US-Iran Drone Controversy Not Legally ‘Cut And Dry’ – Analysis

By

The downing of a US Navy RQ-4 Global Hawk by Iran over the Strait of Hormuz has set the Middle-East and the world on edge.  The ensuing political maelstrom is obscuring the legal rights and wrongs of this incident. As usual they are not clear cut but rather complicated.

The U.S. claims that the drone –which was on a surveillance mission– was shot down over “international waters” – about 21 nautical miles (nm) outside of Iran’s ‘legitimate’ 12 nm territorial sea in the southern Strait Of Hormuz. https://www.militarytimes.com/news/2019/06/20/pentagon-issues-map-depicting-us-drone-shot-over-international-waters/ Iran claims it was shot down in Iranian airspace. https://www.businessinsider.com/map-iran-vs-us-airspace-argument-drone-shooting-2019-6

A U.S. – issued map showing the location of the shoot-down is not much help in clarifying the issues because the U.S. and Iran have conflicting claims as to the status of the waters in and the airspace over that area.

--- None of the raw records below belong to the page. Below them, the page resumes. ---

(** X15.  After a performance is saved, the best score that its task screen
    loads is at least the score just saved and at least every earlier score
    of that task type, and it is the score of a stored performance of that
    type; the best score shown before does not matter. *)
Theorem loadBestScore_after_save (p : UserPerformance) (d : Device) (shownBefore : Q) :
  let t := taskType p in
  let best := evalState (Progress.loadBestScore t shownBefore)
                        (execState (savePerformance p) d) in
  score p <= best
  /\ (forall q, In q (evalState (getPerformancesByTask t) d) -> score q <= best)
  /\ exists q, In q (evalState (getPerformancesByTask t)
                               (execState (savePerformance p) d))
               /\ score q == best.
Proof.
  intros t best.
  assert (Hload : forall dev b,
            evalState (Progress.loadBestScore t b) dev =
            match ofType t (historyOf dev) with
            | [] => b
            | first :: others => PersonalRecords.Math_max (score first) (map score others)
            end).
  { intros dev b. rewrite <- getPerformancesByTask_runs.
    destruct dev as [[ps cs us] now tz].
    unfold Progress.loadBestScore, getPerformancesByTask. run_async.
    destruct ps as [ps|]; cbn.
    - destruct (filter _ ps); reflexivity.
    - reflexivity. }
  subst best. rewrite Hload, !getPerformancesByTask_runs, savePerformance_history.
  rewrite ofType_snoc. subst t.
  destruct (TaskType_eq_dec (taskType p) (taskType p)) as [_ | Hne]; [| contradiction].
  destruct (ofType (taskType p) (historyOf d) ++ [p]) as [|first others] eqn:Hall.
  - destruct (ofType (taskType p) (historyOf d)); discriminate.
  - destruct (Math_max_spec (score first) (map score others)) as [Hub [y [Hin Heq]]].
    change (In y (map score (first :: others))) in Hin.
    assert (Hscore : forall q, In q (first :: others) ->
                               score q <= PersonalRecords.Math_max (score first)
                                            (map score others)).
    { intros q Hq. apply Hub. change (In (score q) (map score (first :: others))).
      apply in_map. exact Hq. }
    rewrite <- Hall in Hscore.
    split; [apply Hscore; apply in_or_app; right; left; reflexivity |].
    split; [intros q Hq; apply Hscore; apply in_or_app; left; exact Hq |].
    apply in_map_iff in Hin. destruct Hin as [q [Hq Hin]].
    exists q. split; [exact Hin | rewrite Hq; exact Heq].
Qed.
(* ------------------------------------------------------------------ *)
(** * dataService: recommendations, trends and the high-risk cohort *)

Module ReadmissionCohort.

Import Records Readmission.

(** The two recommendations that the [switch] pushes for a factor. *)
Definition recommendationsFor (name : jsstring) : list jsstring :=
  if streq name (str "Short Length of Stay") then
    [ str "Ensure comprehensive discharge planning and patient education";
      str "Verify patient understanding of medications and care instructions" ]
  else if streq name (str "Extended Length of Stay") then
    [ str "Coordinate with specialist for complex care management";
      str "Establish clear post-discharge care plan with primary care provider" ]
  else if streq name (str "Operational Delays") then
    [ str "Review care coordination to reduce treatment gaps";
      str "Ensure all pending test results are reviewed before discharge" ]
  else if streq name (str "Multiple Department Transfers") then
    [ str "Assign care coordinator for transition management";
      str "Conduct comprehensive medication reconciliation" ]
  else if streq name (str "Recent Hospital Visits") then
    [ str "Evaluate for chronic disease management program enrollment";
      str "Consider palliative care consultation if appropriate" ]
  else if streq name (str "Weekend Discharge") then
    [ str "Ensure 24/7 contact information provided to patient";
      str "Schedule next-day follow-up call to assess patient status" ]
  else [].

(** [Array.from(new Set(l))]: the first occurrence of each string, in
    order. *)
Fixpoint distinct (seen l : list jsstring) : list jsstring :=
  match l with
  | [] => []
  | s :: l' =>
      if includes seen s then distinct seen l'
      else s :: distinct (seen ++ [s]) l'
  end.

Definition isHighOrCritical (riskLevel : RiskLevel) : bool :=
  match riskLevel with
  | high | critical => true
  | _ => false
  end.
(** * AuraFX: rate cache, cache keys and derived analytics

    A shallow embedding of the request cache of
    [src/app/services/frankfurter-api.service.ts] and of the numeric
    procedures of the analytics card, the chart component and the market
    overview, with the properties the specification states about them; and
    of the state that the currency service, the dashboard, the converter and
    the rates table keep, with the invariants the code maintains.

    Modelling conventions.
    - A JavaScript [number] is an IEEE 754 binary64 value: Rocq's primitive
      [float], with the same rounding, NaN and infinities.
    - [Date.now()] is an integer count of milliseconds: [Z].  Each read of the
      clock is an explicit argument of the function that performs it.
    - A JavaScript string is modelled as a [string] of 8-bit code units (the
      Latin-1 range of UTF-16).
    - A [Map] is an association list in insertion order without repeated
      keys: iteration order is list order.
    - [T | null] is [option T]. *)

From Stdlib Require Import Bool Arith ZArith Lia List Ascii String Permutation Sorted.
From Stdlib Require Uint63.
From Stdlib Require Import Floats.
Import ListNotations.

Set Warnings "-inexact-float".

(* ================================================================== *)
(** * JavaScript strings *)
(* ================================================================== *)

Module JsString.

Local Open Scope string_scope.
Local Open Scope nat_scope.

(** Code units that [String.prototype.trim] removes (white space and line
    terminators) below 256. *)
Definition is_ws (c : ascii) : bool :=
  let n := nat_of_ascii c in
  ((9 <=? n) && (n <=? 13)) || (n =? 32) || (n =? 160).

First of all, legally there is no such thing as the US claimed “international waters”. For the Strait of Hormuz, there are internal waters landward of the baseline, territorial sea extending 12 nautical miles (nm) seaward of the baseline, and beyond that in the area in question a 200 nm Exclusive Economic Zone extending to the agreed boundary with Oman.  According to the UN Convention the Law of the Sea (UNCLOS) each zone has its own rules governing navigation.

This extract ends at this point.